Lemma turn_moves q i i' c h it rest : drr_ok q i -> (c < DRR_CLASSES)%nat -> qv c i = (h, it) :: rest -> turn q i = Some (None, i') ->
  (forall k, qv k i' = qv k i) /\ turns_left q c h i' < turns_left q c h i /\
  forall d, (d < DRR_CLASSES)%nat -> d <> c -> bytes_left q c h d i' <= bytes_left q c h d i.
Proof.
  intros OK LC QC T. pose proof (credit_pos _ _ OK).
  destruct (turn_cases q i OK) as [[Q E]|(h' & it' & rest' & Q & [[L E]|[L E]])]; rewrite E in T; simplify_eq; (split; [done|]).
  - apply skip_other; [done| |done|lia]. intros EC. rewrite EC in Q. congruence.
  - destruct (decide (current i = c)) as [EC|NE]; [|apply skip_other; [done..|lia]].
    apply skip_self; [done|done|]. congruence.
Qed.

Lemma turn_serves q i item i' : drr_ok q i -> turn q i = Some (Some item, i') ->
  exists rest, qv (current i') i = (zlen (payload item), item) :: rest /\ (current i' < DRR_CLASSES)%nat /\
    (forall k, qv k i' = if (k =? current i')%nat then rest else qv k i) /\
    forall c h, (c < DRR_CLASSES)%nat -> c <> current i' -> forall d, (d < DRR_CLASSES)%nat -> d <> c ->
      bytes_left q c h d i' + (if (d =? current i')%nat then zlen (payload item) else 0) <= bytes_left q c h d i.
Proof.
  intros OK T. destruct (turn_cases q i OK) as [[Q E]|(h & it & rest & Q & [[L E]|[L E]])]; rewrite E in T; simplify_eq.
  pose proof (do_sizes _ _ OK (current i)) as SZ. rewrite Q in SZ. apply Forall_cons in SZ as [[E1 _] _]. cbn in E1. subst h.
  exists rest. cbn [serve current]. split_conj; [done|apply OK|by intros k; apply (qv_serve q)|].
  intros c h LC NE d LD ND. by eapply serve_other.
Qed.

(** The loop of [try_dequeue] ends: the head of any backlogged class bounds it. *)
Lemma turns_return q i fuel c h it rest : drr_ok q i -> (c < DRR_CLASSES)%nat -> qv c i = (h, it) :: rest ->
  turns_left q c h i < Z.of_nat fuel ->
  exists item i' rest', turns fuel q i = Some (item, i') /\ drr_ok q i' /\
    qv (current i') i = (zlen (payload item), item) :: rest' /\ (current i' < DRR_CLASSES)%nat /\
    (forall k, qv k i' = if (k =? current i')%nat then rest' else qv k i) /\
    (c <> current i' -> forall d, (d < DRR_CLASSES)%nat -> d <> c ->
      bytes_left q c h d i' + (if (d =? current i')%nat then zlen (payload item) else 0) <= bytes_left q c h d i).
Proof.
  revert i. induction fuel as [|fuel IH]; intros i OK LC QC F.
  - exfalso. unfold turns_left, visits in F. pose proof (do_quantum _ _ OK) as Q. pose proof (do_current _ _ OK) as LU.
    pose proof (dist_range (current i) c LU LC). destruct (being_served c i); [|lia].
    destruct (Z.leb_spec h (dv c i)); [lia|]. pose proof (cdiv_pos (h - dv c i) q Q ltac:(lia)). lia.
  - cbn [turns]. destruct (turn q i) as [[[item|] i1]|] eqn:T.
    + destruct (turn_serves _ _ _ _ OK T) as (rest' & ? & ? & ? & B). exists item, i1, rest'. split_conj; try done.
      * by eapply turn_ok.
      * intros NE. by apply B.
    + destruct (turn_moves _ _ _ _ _ _ _ OK LC QC T) as (QQ & TL & BL).
      destruct (IH i1) as (item & i' & rest' & -> & OK' & Q' & L' & QQ' & B'); [by eapply turn_ok|done|by rewrite QQ|lia|].
      exists item, i', rest'. split_conj; try done; [by rewrite <-QQ| |].
      * intros k. rewrite QQ'. by rewrite QQ.
      * intros NE d LD ND. specialize (B' NE d LD ND). specialize (BL d LD ND). lia.
    + destruct (turn_cases q i OK) as [[Q E]|(? & ? & ? & Q & [[L E]|[L E]])]; congruence.
Qed.

Lemma zsum_nonneg (l : list Z) : Forall (fun x => 0 <= x) l -> 0 <= foldr Z.add 0 l.
Proof. induction 1; cbn; lia. Qed.
Lemma zsum_elem (l : list Z) x : Forall (fun x => 0 <= x) l -> In x l -> x <= foldr Z.add 0 l.
Proof.
  induction 1 as [|y l Y F IH]; [done|]. cbn. pose proof (zsum_nonneg l F). intros [->|I]; [lia|]. specialize (IH I). lia.
Qed.

Lemma head_le_bytes q i c h it rest : drr_ok q i -> (c < DRR_CLASSES)%nat -> qv c i = (h, it) :: rest -> 0 <= h <= queued_bytes i.
Proof.
  intros OK LC QC.
  assert (forall l, In l (queues i) -> Forall (fun x => 0 <= x) (map fst l)) as NN.
  { intros l I. apply list_elem_of_In, list_elem_of_lookup in I as [k K]. apply list_lookup_total_correct in K as <-.
    apply Forall_map. eapply Forall_impl; [apply (do_sizes _ _ OK k)|]. cbn. intros [? ?] [-> _]. apply zlen_nonneg. }
  pose proof (qv_lookup _ _ _ OK LC) as K. rewrite QC in K. apply list_elem_of_lookup_2, list_elem_of_In in K as IN.
  specialize (NN _ IN) as N1. cbn in N1. apply Forall_cons in N1 as [H0 N1]. split; [done|].
  transitivity (foldr Z.add 0 (map fst ((h, it) :: rest))); [cbn; pose proof (zsum_nonneg _ N1); lia|].
  apply zsum_elem; [|apply in_map_iff; by eexists]. apply Forall_forall. intros x IX.
  apply list_elem_of_In, in_map_iff in IX as (l & <- & IL). by apply zsum_nonneg, NN.
Qed.

Lemma fuel_enough q i c h it rest : drr_ok q i -> (c < DRR_CLASSES)%nat -> qv c i = (h, it) :: rest ->
  turns_left q c h i < Z.of_nat (fuel_of q i).
Proof.
  intros OK LC QC. destruct (head_le_bytes _ _ _ _ _ _ OK LC QC) as [H0 HB]. pose proof (do_quantum _ _ OK) as Q.
  pose proof (do_current _ _ OK) as LU. pose proof (dist_range _ _ LU LC). pose proof (do_pos _ _ OK c).
  assert (cdiv (h - dv c i) q <= queued_bytes i / q + 1) as B.
  { unfold cdiv. transitivity ((queued_bytes i + 1 * q) / q); [apply Z.div_le_mono; lia|]. rewrite Z.div_add by lia. lia. }
  assert (0 <= queued_bytes i / q) by (apply Z.div_pos; lia).
  unfold fuel_of, turns_left, visits. destruct (being_served c i); [destruct (_ <=? _)|]; lia.
Qed.

Lemma backlogged q i : drr_ok q i -> len i <> 0 -> exists c h it rest, (c < DRR_CLASSES)%nat /\ qv c i = (h, it) :: rest.
Proof.
  intros OK L. rewrite (do_len _ _ OK) in L. destruct (concat (queues i)) as [|x l] eqn:E; [done|].
  assert (In x (concat (queues i))) as I by (rewrite E; by left). apply in_concat in I as (k & IK & IX).
  apply list_elem_of_In, list_elem_of_lookup in IK as [c K]. apply lookup_lt_Some in K as LT. rewrite (do_queues _ _ OK) in LT.
  apply list_lookup_total_correct in K. fold (qv c i) in K. destruct k as [|[h it] rest]; [done|]. by exists c, h, it, rest.
Qed.

Record drr_inv (s : DeficitRoundRobinScheduler) : Prop := {
  di_ok : drr_ok (quantum s) (inner s);
  di_cap : len (inner s) <= drr_capacity s;
  di_cap1 : 1 <= drr_capacity s;
  di_dropped : length (drr_dropped s) = NUM_TRAFFIC_CLASSES
}.
Definition waiting (s : DeficitRoundRobinScheduler) (k : nat) : list EgressItem := map snd (qv k (inner s)).

(** What one class may send before the head [it] of class [c]. *)
Definition allowance (s : DeficitRoundRobinScheduler) (c : nat) (it : EgressItem) (d : nat) : Z :=
  bytes_left (quantum s) c (zlen (payload it)) d (inner s).

Lemma waiting_head s c it rest : drr_inv s -> waiting s c = it :: rest ->
  (c < DRR_CLASSES)%nat /\ exists rest', qv c (inner s) = (zlen (payload it), it) :: rest'.
Proof.
  intros [OK _ _ _] W. unfold waiting in W. pose proof (do_sizes _ _ OK c) as SZ.
  destruct (qv c (inner s)) as [|[h it'] r] eqn:Q; [done|]. simplify_eq/=. apply Forall_cons in SZ as [[E _] _]. cbn in E. subst h.
  split; [|by eexists]. destruct (decide (c < DRR_CLASSES)%nat) as [|GE]; [done|]. unfold qv in Q.
  rewrite list_lookup_total_alt, lookup_ge_None_2 in Q; [done|]. rewrite (do_queues _ _ OK). lia.
Qed.

Lemma try_dequeue_drr s : drr_inv s ->
  exists r s', try_dequeue s = Some (r, s') /\ drr_inv s' /\ drr_closed s' = drr_closed s /\
    drr_capacity s' = drr_capacity s /\ drr_dropped s' = drr_dropped s /\ quantum s' = quantum s /\
    match r with
    | None => s' = s /\ forall k, waiting s k = []
    | Some item => exists e rest, (e < DRR_CLASSES)%nat /\ waiting s e = item :: rest /\
        (forall k, waiting s' k = if (k =? e)%nat then rest else waiting s k) /\
        forall c it rest', waiting s c = it :: rest' -> c <> e -> forall d, (d < DRR_CLASSES)%nat -> d <> c ->
          allowance s' c it d + (if (d =? e)%nat then zlen (payload item) else 0) <= allowance s c it d
    end.
Proof.
  intros I. pose proof I as [OK CA C1 DR]. unfold try_dequeue. destruct (Z.eqb_spec (len (inner s)) 0) as [L0|L0].
  - eexists _, _. split; [done|]. split_conj; try done. intros k. unfold waiting.
    destruct (waiting s k) as [|it rest] eqn:W; [done|]. destruct (waiting_head _ _ _ _ I W) as (LK & r & Q).
    pose proof (do_len _ _ OK) as LN. pose proof (qv_lookup _ _ _ OK LK) as K. rewrite Q in K.
    rewrite L0 in LN. symmetry in LN. apply zlen_0_nil in LN.
    apply list_elem_of_lookup_2, list_elem_of_In in K.
    assert (In (zlen (payload it), it) (concat (queues (inner s)))) as X by (apply in_concat; eexists; split; [done|by left]).
    by rewrite LN in X.
  - destruct (backlogged _ _ OK L0) as (c & h & it & rest & LC & QC).
    destruct (turns_return _ _ _ _ _ _ _ OK LC QC (fuel_enough _ _ _ _ _ _ OK LC QC)) as (item & i' & rest' & T & OK' & Q' & LE & QQ & _).
    rewrite T. eexists _, _. split; [done|]. split_conj; try done.
    + split; cbn [set_inner quantum inner drr_capacity drr_dropped]; try done.
      rewrite (do_len _ _ OK'). pose proof (do_len _ _ OK) as LN.
      enough (zlen (concat (queues i')) <= zlen (concat (queues (inner s)))) by lia.
      replace (queues i') with (<[current i' := rest']> (queues (inner s))).
      { rewrite (concat_insert _ _ ((zlen (payload item), item) :: rest')); [zlen_lia|]. rewrite <-Q'. by eapply qv_lookup. }
      apply list_eq_same_length with (n := DRR_CLASSES); [apply OK'|rewrite length_insert; apply OK|].
      intros k x y LK X Y. apply list_lookup_total_correct in X, Y. fold (qv k i') in Y. rewrite QQ in Y.
      destruct (Nat.eqb_spec k (current i')) as [->|NE].
      * rewrite list_lookup_total_insert_eq in X by (by rewrite (do_queues _ _ OK)). congruence.
      * rewrite list_lookup_total_insert_ne in X by done. unfold qv in Y. congruence.
    + exists (current i'), (map snd rest'). split_conj; [done|unfold waiting; by rewrite Q'| |].
      * intros k. unfold waiting. cbn [set_inner inner]. rewrite QQ. by destruct (_ =? _)%nat.
      * intros c' it' r' W NE d LD ND. destruct (waiting_head _ _ _ _ I W) as (LC' & r2 & QC').
        destruct (turns_return _ _ _ _ _ _ _ OK LC' QC' (fuel_enough _ _ _ _ _ _ OK LC' QC')) as (item2 & i2 & rest2 & T2 & _ & _ & _ & _ & B).
        rewrite T in T2. simplify_eq. by apply B.
Qed.
Lemma total_count_bound L : signed_ok L -> Z.abs (count (total L)) <= zlen L.
Proof.
  induction 1 as [|x L S _ IH]; [by vm_compute|]. rewrite zlen_cons.
  change (total (x :: L)) with (cell_add (unit_cell x) (total L)). cbn [cell_add unit_cell count]. lia.
Qed.

Lemma cell_count_bound s L j : signed_ok L -> Z.abs (count (cell_at s L j)) <= zlen L.
Proof.
  intros S. unfold cell_at. transitivity (zlen (in_cell s L j)).
  - apply total_count_bound. unfold in_cell, signed_ok in *. apply Forall_forall. intros x I. apply list_elem_of_filter in I as [_ I]. by eapply Forall_forall in S.
  - unfold in_cell, zlen. apply inj_le, length_filter.
Qed.

(** ** Updates *)

Lemma add_i32_ok a b : - 2 ^ 31 <= a + b < 2 ^ 31 -> add_i32 a b = Some (a + b).
Proof. intros R. unfold add_i32. rewrite (proj2 (Z.leb_le _ _)), (proj2 (Z.ltb_lt _ _)) by lia. done. Qed.

Lemma cell_index_range s i k : 1 <= s -> 0 <= i -> i * s <= cell_index s i k < (i + 1) * s.
Proof. intros S I. unfold cell_index. pose proof (Z.mod_pos_bound (murmur3_u32 k i) s ltac:(lia)). lia. Qed.

Lemma hits_range s k j : 1 <= s -> hits s k j = true -> 0 <= j < 3 * s.
Proof.
  intros S. unfold hits. cbn [existsb]. rewrite orb_false_r, !orb_true_iff, !Z.eqb_eq.
  pose proof (cell_index_range s 0 k S ltac:(lia)). pose proof (cell_index_range s 1 k S ltac:(lia)).
  pose proof (cell_index_range s 2 k S ltac:(lia)). lia.
Qed.
(* ===== verification/PsyncSync.v ===== *)
(** * The PSync producer ([crates/protocols/ndn-sync/src/psync_sync.rs])

    The bounded set of the latest name of every prefix, how it answers the Sync
    Interest of a peer, how the names of an answer are learned, and the wire forms of
    the table and of the names.

    A node that holds no diff keeps the Interest; [PsyncState] has the producer and
    those it keeps.  What goes out is a [PsyncOut]: a Sync Interest, the names of a
    Sync Data, or a stored segment; the building and the segmentation of the Data, the
    timers and the tasks are not modelled.  zlib is third-party code: the parameters
    [compress] and [decompress].  The orders hash maps and sets are walked in are
    parameters.  [None] is a panic. *)

From S2P Require Import Prelude Tlv Name NameUri Packet Lp Flash Svs SvsSync Psync.
#[local] Open Scope Z_scope.

Definition T_GENERIC : Z := 0x08.

Definition parse_prefix_seq (name : Name) : option (Name * Z) :=
  match last name with
  | None => None
  | Some c =>
      let n := zlen (value c) in
      if negb (typ c =? T_GENERIC) || negb ((n =? 1) || (n =? 2) || (n =? 4) || (n =? 8)) then None
      else Some (take (length name - 1) name, tlv.decode_nni (value c))
  end.

Definition append_seq (prefix : Name) (seq : Z) : Name :=
  NameOps.append_component prefix (Component.generic (tlv.encode_nni seq)).

(** Strips the outer type and length. *)
Definition name_wire_value (name : Name) : bytes :=
  let full := NameOps.encode_to_tlv name in
  let len_byte := default 0 (full !! 1%nat) in
  let len_field_size := if len_byte <? 0xfd then 1 else if len_byte =? 0xfd then 3 else if len_byte =? 0xfe then 5 else 9 in
  slice_from_ full (1 + len_field_size).

Definition hash_name (name : Name) : Z := murmur3_x86_32 (name_wire_value name) N_HASHCHECK.

(** ** The producer *)

Record ProducerBase : Type := mkProducer {
  node : PSyncNode;
  prefixes : gmap Name Z;
  hash2name : gmap Z Name;
  name2hash : gmap Name Z;
  mappings : gmap Z bytes;
  num_own_elements : Z
}.

Module ProducerBase.
Definition new (ibf_count : Z) : ProducerBase := mkProducer (PSyncNode.new ibf_count) ∅ ∅ ∅ ∅ 0.

Definition insert_mapping (h : Z) (mapping : option bytes) (m : gmap Z bytes) : gmap Z bytes :=
  match mapping with Some x => <[h := x]> m | None => m end.

(** The name goes in under its hash. *)
Definition add_name (self : ProducerBase) (name : Name) (mapping : option bytes) : ProducerBase :=
  let h := hash_name name in
  mkProducer (PSyncNode.insert (node self) h) (prefixes self) (<[h := name]> (hash2name self)) (<[name := h]> (name2hash self))
    (insert_mapping h mapping (mappings self)) (num_own_elements self).

(** The old version goes out, if it is known under its name. *)
Definition drop_name (self : ProducerBase) (old_name : Name) : ProducerBase :=
  match name2hash self !! old_name with
  | None => self
  | Some h =>
      mkProducer (PSyncNode.remove (node self) h).1 (prefixes self) (delete h (hash2name self)) (delete old_name (name2hash self))
        (delete h (mappings self)) (num_own_elements self)
  end.

Definition set_version (self : ProducerBase) (prefix : Name) (seq : Z) : ProducerBase :=
  mkProducer (node self) (<[prefix := seq]> (prefixes self)) (hash2name self) (name2hash self) (mappings self) (num_own_elements self).
Definition count_elements (self : ProducerBase) (n : Z) : option ProducerBase :=
  match checked_add (num_own_elements self) n with
  | None => None
  | Some n => Some (mkProducer (node self) (prefixes self) (hash2name self) (name2hash self) (mappings self) n)
  end.

Definition apply (self : ProducerBase) (name : Name) (mapping : option bytes) : option (option (Name * Z * Z) * ProducerBase) :=
  match parse_prefix_seq name with
  | Some (prefix, seq) =>
      let old := default 0 (prefixes self !! prefix) in
      if seq <=? old then Some (None, self)
      else
        let self := if negb (old =? 0) then drop_name self (append_seq prefix old) else self in
        let self := set_version (add_name self name mapping) prefix seq in
        match count_elements self (seq - old) with
        | None => None
        | Some self => Some (Some (name, old + 1, seq), self)
        end
  | None =>
      if PSyncNode.contains (node self) (hash_name name) then Some (None, self)
      else
        match count_elements (add_name self name mapping) 1 with
        | None => None
        | Some self => Some (Some (name, 0, 0), self)
        end
  end.

Section Orders.
Context (iter : gset Z -> list Z) (values : gmap Z Name -> list Name).

Definition names_for_hashes (self : ProducerBase) (hashes : gset Z) : list Name :=
  omap (fun h => hash2name self !! h) (iter hashes).
Definition state_names (self : ProducerBase) : list Name := values (hash2name self).
Definition build_ibf (self : ProducerBase) : option Ibf.Ibf := PSyncNode.build_ibf iter (node self).
Definition reconcile (fuel : nat) (self : ProducerBase) (peer : Ibf.Ibf) : Outcome (option (gset Z * gset Z)) :=
  PSyncNode.reconcile iter fuel (node self) peer.
End Orders.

☆ ☆ ☆ ☆

◆ TASK DIRECTIONS
Each line of the entries above that has the word "visits" is to be copied.

◆ TASK SOLUTION
  - exfalso. unfold turns_left, visits in F. pose proof (do_quantum _ _ OK) as Q. pose proof (do_current _ _ OK) as LU.
  unfold fuel_of, turns_left, visits. destruct (being_served c i); [destruct (_ <=? _)|]; lia.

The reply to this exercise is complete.